To be price competitive, cultivated meat must reach a production cost of $2.92 per pound, Goncalves said.


Upside, Believer and Good declined to share a per pound production cost for their products.

Good spokesperson Andrew Noyes said the company is selling its chicken to its first restaurant client, Jose Andres's China Chilcano in Washington, D.C., for "about the same price as premium conventional chicken."

Believer CEO Gustavo Burger said the company hopes to reach price parity with organic chicken by the end of 2024. Believer has begun the first step of its FDA approval process, he said.

Funding Concerns

The sector needs substantial public and private funding to take a bite out of the $227.9 billion US meat industry, experts said. The money is needed for production facilities, massive bioreactors where the meat is grown and the nutrient mix fed to meat cells.


The Good Food Institute, a think tank for plant-based and cultivated meat, said if governments worldwide invested $10.1 billion annually, the sector could reach $1.1 trillion and support nearly 10 million jobs.

Last year, governments spent about $635 million on alternative proteins, about $167 million of which was for cultivated meat, according to the group.

Kellogg CEO Steve Cahillane told Reuters at the Wall Street Journal's Global Food Forum in Chicago that he did not rule out a possible investment in cultivated meat but said the sector faces uncertainty.

"Can it be scaled up in a really meaningful way? That needs to get solved," he said.


Chicken Is On The Menu

At China Chilcano, Good's cultivated chicken will be served beginning 31 July.

The restaurant will offer eight servings of the meat per week as part of a $70 tasting menu, and customers will reserve their plate in advance, said general manager Alan Grublauskas at a 13 July press dinner.

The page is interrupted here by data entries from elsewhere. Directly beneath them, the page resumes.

(** C3 (amended) at the settings file that is not JSON. *)
Lemma malformed_settings_fatal_witness :
  malformedSettings app0 withToken brokenWorld
  ∧ cannotSave withToken (settingsFile app0) = false
  ∧ (failsOnSettings (switchToZAI asciiTrimSpace asciiToLower app0) app0 withToken brokenWorld
     ∧ after (switchToZAI asciiTrimSpace asciiToLower app0) withToken brokenWorld = brokenWorld
     ∧ returned (main asciiTrimSpace asciiToLower home0 CmdZAI) withToken brokenWorld = 1)
  ∧ (failsOnSettings (showStatus app0) app0 withToken brokenWorld
     ∧ after (showStatus app0) withToken brokenWorld = brokenWorld
     ∧ returned (main asciiTrimSpace asciiToLower home0 CmdStatus) withToken brokenWorld = 1)
  ∧ returned (switchToAnthropic app0) withToken brokenWorld = None
  ∧ docs (after (switchToAnthropic app0) withToken brokenWorld) !! settingsFile app0
    = Some (Document (json.encodeConfig
              (restoreTarget (backupCheck app0 withToken brokenWorld)))).
Proof.
  assert (H : malformedSettings app0 withToken brokenWorld).
  { split; [reflexivity|]. exists Malformed, SyntaxError. split; vm_compute; reflexivity. }
  assert (Hsave : cannotSave withToken (settingsFile app0) = false)
    by (vm_compute; reflexivity).
  destruct (malformed_settings_fatal asciiTrimSpace asciiToLower home0 withToken brokenWorld H)
    as (HZ & HS & HA).
  split; [exact H|]. split; [exact Hsave|]. split; [exact HZ|]. split; [exact HS|].
  exact (HA Hsave).
Defined.

(** C5 at Anthropic settings without a backup, on the disk that refuses the
    backup. *)
Lemma backup_failure_aborts_witness :
  loaded app0 backupDiskFull anthropicWorld = (Some (mkConfig (Some anthropicEnv)), None)
  ∧ detectProvider (Some (mkConfig (Some anthropicEnv))) = ProviderAnthropic
  ∧ 0 < len (Some anthropicEnv)
  ∧ usable (backupCheck app0 backupDiskFull anthropicWorld) = None
  ∧ cannotBackup backupDiskFull app0 = true
  ∧ ∃ err p',
      switchToZAI asciiTrimSpace asciiToLower app0 backupDiskFull
        (start backupDiskFull anthropicWorld)
      = (Some (wrapError "failed to backup Anthropic config (web login token)" err), p')
      ∧ stdin p' = input backupDiskFull
      ∧ texts (world p') = texts anthropicWorld
      ∧ stdout p' = backupCheckReport (backupCheck app0 backupDiskFull anthropicWorld)
      ∧ docs (world p') !! settingsFile app0 = docs anthropicWorld !! settingsFile app0
      ∧ docs (world p') !! backupFile app0 = docs anthropicWorld !! backupFile app0
      ∧ returned (main asciiTrimSpace asciiToLower home0 CmdZAI) backupDiskFull anthropicWorld = 1.
Proof.
  assert (H1 : loaded app0 backupDiskFull anthropicWorld
               = (Some (mkConfig (Some anthropicEnv)), None)) by (vm_compute; reflexivity).
  assert (H2 : detectProvider (Some (mkConfig (Some anthropicEnv))) = ProviderAnthropic)
    by (vm_compute; reflexivity).
  assert (H3 : 0 < len (Some anthropicEnv)) by (vm_compute; lia).
  assert (H4 : usable (backupCheck app0 backupDiskFull anthropicWorld) = None)
    by (vm_compute; reflexivity).
  assert (H5 : cannotBackup backupDiskFull app0 = true) by (vm_compute; reflexivity).
  split_and!; try assumption.
  exact (backup_failure_aborts asciiTrimSpace asciiToLower home0 backupDiskFull
           anthropicWorld (mkConfig (Some anthropicEnv)) H1 H2 H3 H4 H5).
Defined.

(** C10 at Anthropic settings over the legacy backup. *)
Lemma invalid_backup_is_replaced_witness :
  loaded app0 withToken anthropicLegacyWorld = (Some (mkConfig (Some anthropicEnv)), None)
  ∧ detectProvider (Some (mkConfig (Some anthropicEnv))) = ProviderAnthropic
  ∧ 0 < len (Some anthropicEnv)
  ∧ (backupCheck app0 withToken anthropicLegacyWorld).1.1 = false
  ∧ cannotBackup withToken app0 = false
  ∧ ∃ p1,
      switchToZAI asciiTrimSpace asciiToLower app0 withToken
        (start withToken anthropicLegacyWorld)
      = switchToZAI_apply asciiTrimSpace asciiToLower app0 withToken p1
      ∧ docs (world p1) !! backupFile app0
        = Some (freshBackup withToken (Some (mkConfig (Some anthropicEnv))))
      ∧ docs (world p1) !! settingsFile app0 = docs anthropicLegacyWorld !! settingsFile app0
      ∧ texts (world p1) = texts anthropicLegacyWorld
      ∧ stdin p1 = input withToken
      ∧ docs (after (switchToZAI asciiTrimSpace asciiToLower app0) withToken
                anthropicLegacyWorld) !! backupFile app0
        = Some (freshBackup withToken (Some (mkConfig (Some anthropicEnv)))).
Proof.
  assert (H1 : loaded app0 withToken anthropicLegacyWorld
               = (Some (mkConfig (Some anthropicEnv)), None)) by (vm_compute; reflexivity).
  assert (H2 : detectProvider (Some (mkConfig (Some anthropicEnv))) = ProviderAnthropic)
    by (vm_compute; reflexivity).
  assert (H3 : 0 < len (Some anthropicEnv)) by (vm_compute; lia).
  assert (H4 : (backupCheck app0 withToken anthropicLegacyWorld).1.1 = false)
    by (vm_compute; reflexivity).
  assert (H5 : cannotBackup withToken app0 = false) by (vm_compute; reflexivity).
  split_and!; try assumption.
  exact (invalid_backup_is_replaced asciiTrimSpace asciiToLower home0 withToken
           anthropicLegacyWorld (mkConfig (Some anthropicEnv)) H1 H2 H3 H4 H5).
Defined.

(** C6 as stated fails for a credential that is not UTF-8: with the key
    [sk-] followed by the byte 0xFF exported, switch-to-ZAI succeeds with
    that credential, and the settings it leaves map ANTHROPIC_AUTH_TOKEN to
    [sk-] followed by U+FFFD, not to the credential. *)
Lemma switchToZAI_stores_another_credential :
  isZAIConfig (loaded app0 withRawToken tunedWorld).1 = false
  ∧ returned (switchToZAI asciiTrimSpace asciiToLower app0) withRawToken tunedWorld = None
  ∧ (promptForToken asciiTrimSpace asciiToLower app0 withRawToken
       (start withRawToken tunedWorld)).1 = (rawToken, None)
  ∧ index (EnvOf (loaded app0 quiet
                    (after (switchToZAI asciiTrimSpace asciiToLower app0) withRawToken
                       tunedWorld)).1) "ANTHROPIC_AUTH_TOKEN"
    = "sk-" +:+ utf8.RuneError
  ∧ index (EnvOf (loaded app0 quiet
                    (after (switchToZAI asciiTrimSpace asciiToLower app0) withRawToken
                       tunedWorld)).1) "ANTHROPIC_AUTH_TOKEN"
    ≠ rawToken.
Proof.
  split_and!; try (vm_compute; reflexivity). vm_compute. discriminate.
Qed.

(** C6 (amended) at settings that hold a key of their own, with an exported
    key: the key is there before the switch and gone after it. *)
Lemma switchToZAI_writes_six_keys_witness :
  index (EnvOf (loaded app0 withToken tunedWorld).1) "DISABLE_TELEMETRY" = "1"
  ∧ isZAIConfig (loaded app0 withToken tunedWorld).1 = false
  ∧ returned (switchToZAI asciiTrimSpace asciiToLower app0) withToken tunedWorld = None
  ∧ ∃ t,
      (promptForToken asciiTrimSpace asciiToLower app0 withToken
         (start withToken tunedWorld)).1 = (t, None)
      ∧ t ≠ ""
      ∧ docs (after (switchToZAI asciiTrimSpace asciiToLower app0) withToken tunedWorld)
          !! settingsFile app0
        = Some (Document (json.encodeConfig (mkConfig (Some (zaiEnv t)))))
      ∧ loaded app0 quiet
          (after (switchToZAI asciiTrimSpace asciiToLower app0) withToken tunedWorld)
        = (Some (mkConfig (Some (zaiEnv (utf8.replaceInvalid t)))), None)
      ∧ (utf8.ValidString t = true →
         loaded app0 quiet
           (after (switchToZAI asciiTrimSpace asciiToLower app0) withToken tunedWorld)
         = (Some (mkConfig (Some (zaiEnv t))), None))
      ∧ dom (zaiEnv (utf8.replaceInvalid t)) = sixKeys
      ∧ size (zaiEnv (utf8.replaceInvalid t)) = 6
      ∧ zaiEnv (utf8.replaceInvalid t) !! "ANTHROPIC_AUTH_TOKEN"
        = Some (utf8.replaceInvalid t)
      ∧ (∀ k, k ∉ sixKeys → zaiEnv (utf8.replaceInvalid t) !! k = None).
Proof.
  assert (H0 : index (EnvOf (loaded app0 withToken tunedWorld).1) "DISABLE_TELEMETRY" = "1")
    by (vm_compute; reflexivity).
  assert (H1 : isZAIConfig (loaded app0 withToken tunedWorld).1 = false)
    by (vm_compute; reflexivity).
  assert (H2 : returned (switchToZAI asciiTrimSpace asciiToLower app0) withToken tunedWorld
               = None) by (vm_compute; reflexivity).
  split_and!; try assumption.
  exact (switchToZAI_writes_six_keys asciiTrimSpace asciiToLower home0 withToken
           tunedWorld H1 H2).
Defined.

At the dinner, the chicken was served on a skewer and flavoured with chimichurri sauce. Its taste was unmistakable: like chicken. The texture, though, was slightly too soft; the company is working on an updated version to address that, said Noyes.

China Chilcano's chefs said the product behaved very similarly to conventional chicken and offered some improvements, like rapid absorption of marinades.

In San Francisco, Upside's chicken will be served monthly and by reservation beginning 4 August as part of a $150 tasting menu at Bar Crenn, a spokesperson said.